Exercise objective - From the listing below, copy only the lines from the line that contains "Lemma str_split_app_space (a" to the line that contains "- destruct a as [|d a'].", counting those two lines as part of the copy.

Exercise material -
----

(** The words of [a + " " + b] are those of [a], then those of [b]. *)
Lemma str_split_app_space (a b : str) :
  str_split (a ++ lit " " ++ b) = str_split a ++ str_split b.
Proof.
  induction a as [|c a IH]; [reflexivity|].
  change ((c :: a) ++ lit " " ++ b) with (c :: (a ++ lit " " ++ b)).
  destruct (isspace c) eqn:Ec.
  - simpl. rewrite Ec. exact IH.
  - destruct a as [|d a'].
    + simpl. rewrite Ec. reflexivity.
    + change ((d :: a') ++ lit " " ++ b) with (d :: (a' ++ lit " " ++ b)) in *.
      cbn [str_split]. rewrite Ec. cbn [str_split] in IH.
      destruct (isspace d) eqn:Ed.
      * rewrite IH. reflexivity.
      * rewrite IH.
        destruct (str_split_cons_word d a' Ed) as (w & ws & E).
        cbn [str_split] in E. rewrite Ed in E. rewrite E. reflexivity.
Qed.

Lemma str_split_join (l : list str) :
  str_split (str_join " " l) = flat_map str_split l.
Proof.
  induction l as [|x l IH]; [reflexivity|].
  destruct l as [|y l].
  - simpl. rewrite app_nil_r. reflexivity.
  - rewrite str_join_cons by discriminate.
    rewrite str_split_app_space, IH. reflexivity.
Qed.

Lemma str_split_words (s : str) : Forall (fun w => is_word w = true) (str_split s).
Proof.
  induction s as [|c s IH]; simpl; [constructor|].
  destruct (isspace c) eqn:Ec; [exact IH|].
  assert (is_word [c] = true) as Hc by (unfold is_word; simpl; rewrite Ec; reflexivity).
  destruct s as [|d s']; [repeat constructor; exact Hc|].
  destruct (isspace d); [constructor; [exact Hc|exact IH]|].
  destruct (str_split (d :: s')) as [|w ws]; [repeat constructor; exact Hc|].
  inversion IH as [|? ? Hw Hws]; subst. constructor; [|exact Hws].
  unfold is_word in *. simpl. rewrite Ec. simpl.
  apply andb_true_iff in Hw as [_ Hw]. exact Hw.
Qed.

----

Exercise answer -
Lemma str_split_app_space (a b : str) :
  str_split (a ++ lit " " ++ b) = str_split a ++ str_split b.
Proof.
  induction a as [|c a IH]; [reflexivity|].
  change ((c :: a) ++ lit " " ++ b) with (c :: (a ++ lit " " ++ b)).
  destruct (isspace c) eqn:Ec.
  - simpl. rewrite Ec. exact IH.
  - destruct a as [|d a'].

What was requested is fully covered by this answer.